Friday, February 24, 2012

Computerized tomography of 150 cases of lymphedema of the leg

This is a very old abstract from 1998. What was fascinating to me personally, is the CT description of the leg tissue with lymphedema. It reminded me of the ones I have had on both legs.


In the early 1970's, I had three Thompsons procedures done on my left leg, and none done on the right. There is a noticeable difference internally for the legs. Strange too was the fact that after a week in the hospital last year, it was the left leg that experienced the greatest decrease in swelling - specifically due to the fact that according to the CT, it has a much smaller amount of subcutaneous tissue then the left.
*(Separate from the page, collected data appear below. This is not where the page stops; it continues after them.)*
Lemma log_entries_items fs plan (dss : list (list item)) p :
  plan_ok plan -> items_of dss ≡ₚ planned fs plan -> p ∈ plan ->
  log_entries (plan_key p) (entries (B := B) (items_of dss)) ≡ₚ (fun f => (plan_key p, f p)) <$> fs.
Proof.
  intros Hplan HP Hp. rewrite <- (log_entries_planned fs plan p) by done.
  unfold log_entries. by rewrite HP.
Qed.

Lemma planned_complete fs plan (dss : list (list item)) :
  plan_ok plan -> items_of dss ≡ₚ planned fs plan ->
  log_complete (Z.of_nat (length fs)) (entries (B := B) (items_of dss)).
Proof.
  intros Hplan HP e He. rewrite HP in He.
  apply list_elem_of_fmap in He as ([[i c] d] & -> & [Hp _]%elem_of_planned). simpl.
  change (group_key i c) with (plan_key (i, c)).
  by rewrite (Permutation_length (log_entries_items fs plan dss (i, c) Hplan HP Hp)), length_fmap.
Qed.

(** The stream can send one batch for each chunk of the plan, in the order of
    their keys, each with the detections of every detector on its chunk. *)
Lemma plan_delivers fs plan (dss : list (list item)) :
  fs <> [] -> plan_ok plan -> all_ok dss -> items_of dss ≡ₚ planned fs plan ->
  exists ls s plan',
    run ls (batch_stream_init dss (batcher_new (B := B) (Z.of_nat (length fs)))) = Some s /\
    running s = false /\ plan' ≡ₚ plan /\
    StronglySorted (fun p q => cmp (plan_key p) (plan_key q) = Lt) plan' /\
    Forall2 (delivers fs) plan' (sent s).
Proof.
  intros Hfs Hplan Hok HP.
  destruct (batch_stream_delivers_at (B := B) (Z.of_nat (length fs)) dss Hok
    (planned_complete fs plan dss Hplan HP)) as (ls & s & rs & Hrun & Hr & _ & Hsent & Hsort & Hcov & Hrs).
  fold (entries (B := B) (items_of dss)) in Hcov, Hrs.
  assert (Hchoice : Forall (fun r => exists p, p ∈ plan /\ r.1 = plan_key p /\
    r.2 ≡ₚ fs ≫= (fun f => f p)) rs).
  { apply Forall_forall. intros r Hin. destruct (Hrs r Hin) as [[d Hd] Hds]. rewrite HP in Hd.
    apply list_elem_of_fmap in Hd as ([[i c] d'] & [= E _] & [Hp _]%elem_of_planned). simpl in E.
    exists (i, c). split; [done|]. split; [done|]. rewrite Hds, E.
    change (group_key i c) with (plan_key (i, c)).
    etrans; [apply mjoin_fmap_perm, (log_entries_items fs plan dss (i, c) Hplan HP Hp)|].
    unfold log_held. rewrite <- list_fmap_compose.
    clear. induction fs as [|f fs' IH]; [done|]. simpl. by rewrite IH. }
  apply Forall_choice in Hchoice as [plan' H2].
  assert (Hkeys : rs.*1 = plan_key <$> plan').
  { clear -H2. induction H2 as [|p r ps rs (_ & E & _) _ IH]; [done|]. by rewrite !fmap_cons, E, IH. }
  exists ls, s, plan'. split; [done|]. split; [done|].
  assert (Hsorted : StronglySorted (fun p q => cmp (plan_key p) (plan_key q) = Lt) plan').
  { apply (StronglySorted_fmap_inv plan_key (fun k k' => cmp k k' = Lt)). rewrite <- Hkeys.
    by eapply StronglySorted_fmap; [|exact Hsort]. }
  split; [|split; [done|]].
  - apply NoDup_Permutation.
    + eapply StronglySorted_irrefl_NoDup; [|exact Hsorted]. intros p E. simpl in E. by rewrite cmp_refl in E.
    + apply Hplan.
    + intros p. split.
      * intros Hin. apply list_elem_of_lookup in Hin as [i Hi].
        destruct (Forall2_lookup_l _ _ _ _ _ H2 Hi) as (r & _ & Hp & _). done.
      * intros Hp. destruct fs as [|f fs]; [done|].
        destruct (Hcov (plan_key p, f p)) as (r & Hin & Hk).
        { rewrite HP. apply list_elem_of_fmap. exists (p.1, p.2, f p). split; [done|].
          apply elem_of_planned. split; [by destruct p|]. exists f. split; [left|by destruct p]. }
        apply list_elem_of_lookup in Hin as [i Hi].
        destruct (Forall2_lookup_r _ _ _ _ _ H2 Hi) as (q & Hq & Hqp & Eq & _).
        unfold key_eq in Hk. simpl in Hk. rewrite Eq in Hk.
        rewrite (plan_keys _ Hplan p q Hp Hqp Hk). by eapply list_elem_of_lookup_2.
  - rewrite Hsent. clear -H2 Hplan. induction H2 as [|p r ps rs (Hp & E & Hds) _ IH]; [constructor|].
    simpl. constructor; [|done]. exists r.2. split; [|done].
    by rewrite E, (plan_batch _ Hplan).
Qed.
End delivery.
Does that make the surgery worthwhile? Hardly, the complications, including lymphoma still make it a terrible choice for lymphedema treatment. It is also the only leg that has experienced cellulitis.

The abstract follows:

Computerized tomography of 150 cases of lymphedema of the leg


Nov 1998

[Article in French]

Source

Hôpital Saint-Michel, Paris, France.

Abstract

The aim of this work was to evaluate the usefulness of CT imaging to stage lower limb lymphedemas. Between 1992 and 1997, we studied 150 cases of lymphedema, half idiopathic and half secondary. Methods used are described. In decreasing order of frequency, we found: skin thickening, increased subcutaneous tissue surface area compared with the healthy limb, thickening of the perimuscular aponevrosis, fat infiltration: lines parallel to the skin (parallel), edematous areas along the perimuscular aponevrosis, lines perpendicular to the skin (perpendicular). The lowest fat density was increased on the diseased side. The subfascial tissue showed some fat accumulation. These results were compared with findings reported in the literature. There were very major differences between idiopathic lymphedema and secondary lymphedema of the thigh. Similar images were generally generated by new and long-standing lymphedema. Rarely useful for positive diagnosis, CT is indispensable for establishing stage initially or after recent increase and, in our opinion, is essential for pretherapeutic assessment. The CT-scan gives objective evidence of overall disorders, the exact upper limit of the lymphedema, and sometimes reveals infraclinical bilateral involvement.